#### Records for processing
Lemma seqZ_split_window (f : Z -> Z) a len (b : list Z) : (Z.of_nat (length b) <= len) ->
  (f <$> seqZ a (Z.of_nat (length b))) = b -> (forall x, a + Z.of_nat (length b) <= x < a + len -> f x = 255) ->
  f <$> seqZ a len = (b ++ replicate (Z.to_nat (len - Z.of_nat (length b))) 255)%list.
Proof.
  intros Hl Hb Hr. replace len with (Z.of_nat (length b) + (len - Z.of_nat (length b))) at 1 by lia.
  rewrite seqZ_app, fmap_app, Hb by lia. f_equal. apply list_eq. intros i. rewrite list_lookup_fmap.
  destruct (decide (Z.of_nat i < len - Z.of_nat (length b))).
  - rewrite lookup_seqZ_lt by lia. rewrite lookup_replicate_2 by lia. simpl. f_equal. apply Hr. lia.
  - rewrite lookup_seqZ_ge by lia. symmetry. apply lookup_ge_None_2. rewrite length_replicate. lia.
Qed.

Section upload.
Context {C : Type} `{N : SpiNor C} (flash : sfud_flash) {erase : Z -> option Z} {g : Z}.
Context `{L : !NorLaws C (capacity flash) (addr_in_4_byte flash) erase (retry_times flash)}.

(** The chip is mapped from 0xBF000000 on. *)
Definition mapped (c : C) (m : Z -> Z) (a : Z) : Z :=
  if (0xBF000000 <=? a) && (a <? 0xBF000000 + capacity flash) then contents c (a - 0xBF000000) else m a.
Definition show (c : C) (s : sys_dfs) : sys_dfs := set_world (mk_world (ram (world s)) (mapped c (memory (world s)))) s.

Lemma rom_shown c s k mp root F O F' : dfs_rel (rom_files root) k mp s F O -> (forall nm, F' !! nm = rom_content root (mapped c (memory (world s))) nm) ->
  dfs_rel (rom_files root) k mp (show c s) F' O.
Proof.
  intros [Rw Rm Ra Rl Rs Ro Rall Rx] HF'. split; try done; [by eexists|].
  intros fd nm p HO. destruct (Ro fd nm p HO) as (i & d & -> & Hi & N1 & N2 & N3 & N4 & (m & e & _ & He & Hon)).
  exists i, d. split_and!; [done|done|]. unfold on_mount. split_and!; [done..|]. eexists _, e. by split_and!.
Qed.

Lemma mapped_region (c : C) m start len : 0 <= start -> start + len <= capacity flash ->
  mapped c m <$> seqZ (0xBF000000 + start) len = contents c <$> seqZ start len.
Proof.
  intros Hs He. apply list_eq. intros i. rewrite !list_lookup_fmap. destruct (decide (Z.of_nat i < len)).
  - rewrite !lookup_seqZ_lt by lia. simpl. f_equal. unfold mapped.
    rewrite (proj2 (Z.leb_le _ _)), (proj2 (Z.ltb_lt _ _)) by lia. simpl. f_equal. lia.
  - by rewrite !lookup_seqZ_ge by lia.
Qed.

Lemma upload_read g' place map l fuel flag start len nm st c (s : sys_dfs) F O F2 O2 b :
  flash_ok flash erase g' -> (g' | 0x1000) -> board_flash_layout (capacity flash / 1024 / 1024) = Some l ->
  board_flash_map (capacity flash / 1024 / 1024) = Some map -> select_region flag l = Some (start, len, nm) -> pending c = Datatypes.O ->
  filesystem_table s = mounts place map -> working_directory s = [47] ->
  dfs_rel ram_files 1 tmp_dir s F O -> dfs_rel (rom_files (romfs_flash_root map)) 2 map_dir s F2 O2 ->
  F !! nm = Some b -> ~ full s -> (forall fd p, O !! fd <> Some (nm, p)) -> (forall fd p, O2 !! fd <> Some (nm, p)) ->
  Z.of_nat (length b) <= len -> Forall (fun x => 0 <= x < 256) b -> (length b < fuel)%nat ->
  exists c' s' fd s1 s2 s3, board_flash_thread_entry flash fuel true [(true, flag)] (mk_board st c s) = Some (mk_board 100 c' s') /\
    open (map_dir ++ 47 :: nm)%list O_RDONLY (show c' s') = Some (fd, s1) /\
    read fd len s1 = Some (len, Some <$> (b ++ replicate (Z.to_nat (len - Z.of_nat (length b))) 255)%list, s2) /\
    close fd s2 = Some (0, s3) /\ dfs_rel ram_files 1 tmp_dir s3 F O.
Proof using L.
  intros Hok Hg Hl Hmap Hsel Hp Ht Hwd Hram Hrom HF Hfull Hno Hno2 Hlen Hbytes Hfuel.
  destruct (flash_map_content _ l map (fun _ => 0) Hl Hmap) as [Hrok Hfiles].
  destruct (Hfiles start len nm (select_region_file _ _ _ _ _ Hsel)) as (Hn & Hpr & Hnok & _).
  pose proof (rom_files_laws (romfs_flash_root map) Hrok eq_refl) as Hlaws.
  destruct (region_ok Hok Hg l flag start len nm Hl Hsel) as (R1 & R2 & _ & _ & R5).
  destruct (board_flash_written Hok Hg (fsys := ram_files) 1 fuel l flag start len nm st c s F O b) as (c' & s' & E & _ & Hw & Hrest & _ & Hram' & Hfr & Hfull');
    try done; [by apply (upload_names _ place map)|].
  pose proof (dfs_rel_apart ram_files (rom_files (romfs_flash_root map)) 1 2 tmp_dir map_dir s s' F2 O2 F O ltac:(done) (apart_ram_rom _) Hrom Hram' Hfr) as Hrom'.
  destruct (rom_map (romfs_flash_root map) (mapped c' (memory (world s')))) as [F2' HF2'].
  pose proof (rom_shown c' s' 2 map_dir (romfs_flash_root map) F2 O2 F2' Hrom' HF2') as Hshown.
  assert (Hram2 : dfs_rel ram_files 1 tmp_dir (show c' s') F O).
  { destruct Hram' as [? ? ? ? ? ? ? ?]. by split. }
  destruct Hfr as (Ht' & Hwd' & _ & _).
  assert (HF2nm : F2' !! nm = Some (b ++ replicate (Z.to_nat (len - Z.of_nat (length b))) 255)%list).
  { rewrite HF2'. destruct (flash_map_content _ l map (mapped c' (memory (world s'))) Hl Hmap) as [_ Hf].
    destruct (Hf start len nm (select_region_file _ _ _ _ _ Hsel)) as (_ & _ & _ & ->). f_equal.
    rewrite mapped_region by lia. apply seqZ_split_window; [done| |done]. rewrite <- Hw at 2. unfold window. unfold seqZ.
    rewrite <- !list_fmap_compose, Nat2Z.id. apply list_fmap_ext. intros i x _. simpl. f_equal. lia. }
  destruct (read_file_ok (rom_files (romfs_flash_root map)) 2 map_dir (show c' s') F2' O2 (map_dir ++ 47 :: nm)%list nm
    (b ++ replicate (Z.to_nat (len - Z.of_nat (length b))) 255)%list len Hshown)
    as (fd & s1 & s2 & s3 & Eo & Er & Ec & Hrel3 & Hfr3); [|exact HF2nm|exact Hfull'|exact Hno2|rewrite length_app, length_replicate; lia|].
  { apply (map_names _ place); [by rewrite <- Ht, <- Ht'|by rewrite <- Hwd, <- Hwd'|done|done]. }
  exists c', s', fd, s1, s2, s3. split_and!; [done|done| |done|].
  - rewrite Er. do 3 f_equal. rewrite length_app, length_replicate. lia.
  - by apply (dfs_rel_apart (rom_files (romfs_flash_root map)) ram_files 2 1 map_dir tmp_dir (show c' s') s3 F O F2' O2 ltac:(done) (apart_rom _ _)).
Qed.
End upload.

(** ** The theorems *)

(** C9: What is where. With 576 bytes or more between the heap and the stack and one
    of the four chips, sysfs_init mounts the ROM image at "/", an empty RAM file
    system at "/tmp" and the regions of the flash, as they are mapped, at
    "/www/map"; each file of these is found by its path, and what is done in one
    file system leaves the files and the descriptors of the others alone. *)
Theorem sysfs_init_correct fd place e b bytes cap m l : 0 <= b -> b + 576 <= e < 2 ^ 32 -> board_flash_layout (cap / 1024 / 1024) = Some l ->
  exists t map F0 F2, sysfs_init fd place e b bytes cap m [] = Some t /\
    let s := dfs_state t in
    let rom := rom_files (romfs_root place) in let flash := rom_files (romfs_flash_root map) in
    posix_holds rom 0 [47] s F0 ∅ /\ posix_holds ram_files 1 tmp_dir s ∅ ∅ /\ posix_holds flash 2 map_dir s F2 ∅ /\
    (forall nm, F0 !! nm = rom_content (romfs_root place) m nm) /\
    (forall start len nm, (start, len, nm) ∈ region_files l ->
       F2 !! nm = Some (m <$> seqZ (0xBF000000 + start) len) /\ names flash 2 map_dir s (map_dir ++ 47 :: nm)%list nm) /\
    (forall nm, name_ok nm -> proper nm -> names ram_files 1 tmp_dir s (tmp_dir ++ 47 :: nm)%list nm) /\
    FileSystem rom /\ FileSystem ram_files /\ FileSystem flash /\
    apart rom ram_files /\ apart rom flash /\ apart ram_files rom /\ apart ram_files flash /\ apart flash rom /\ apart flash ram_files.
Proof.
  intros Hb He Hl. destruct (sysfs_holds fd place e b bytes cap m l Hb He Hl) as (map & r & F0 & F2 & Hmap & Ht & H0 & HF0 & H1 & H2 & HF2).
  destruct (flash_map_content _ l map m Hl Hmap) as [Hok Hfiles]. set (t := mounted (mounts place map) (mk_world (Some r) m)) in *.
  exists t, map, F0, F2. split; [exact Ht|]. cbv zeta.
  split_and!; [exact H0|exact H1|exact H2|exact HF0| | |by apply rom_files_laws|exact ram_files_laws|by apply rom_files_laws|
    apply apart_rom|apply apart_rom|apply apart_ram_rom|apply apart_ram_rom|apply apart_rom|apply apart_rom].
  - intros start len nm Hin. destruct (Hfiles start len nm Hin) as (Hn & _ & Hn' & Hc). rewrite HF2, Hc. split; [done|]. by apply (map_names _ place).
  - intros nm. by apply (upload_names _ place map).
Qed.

#### Work to be completed
In the entries above, restate word for word the lines between the one holding "are mapped, at" and the one holding "(forall start len", inclusive, and nothing besides.

#### Exercise solution
    system at "/tmp" and the regions of the flash, as they are mapped, at
    "/www/map"; each file of these is found by its path, and what is done in one
    file system leaves the files and the descriptors of the others alone. *)
Theorem sysfs_init_correct fd place e b bytes cap m l : 0 <= b -> b + 576 <= e < 2 ^ 32 -> board_flash_layout (cap / 1024 / 1024) = Some l ->
  exists t map F0 F2, sysfs_init fd place e b bytes cap m [] = Some t /\
    let s := dfs_state t in
    let rom := rom_files (romfs_root place) in let flash := rom_files (romfs_flash_root map) in
    posix_holds rom 0 [47] s F0 ∅ /\ posix_holds ram_files 1 tmp_dir s ∅ ∅ /\ posix_holds flash 2 map_dir s F2 ∅ /\
    (forall nm, F0 !! nm = rom_content (romfs_root place) m nm) /\
    (forall start len nm, (start, len, nm) ∈ region_files l ->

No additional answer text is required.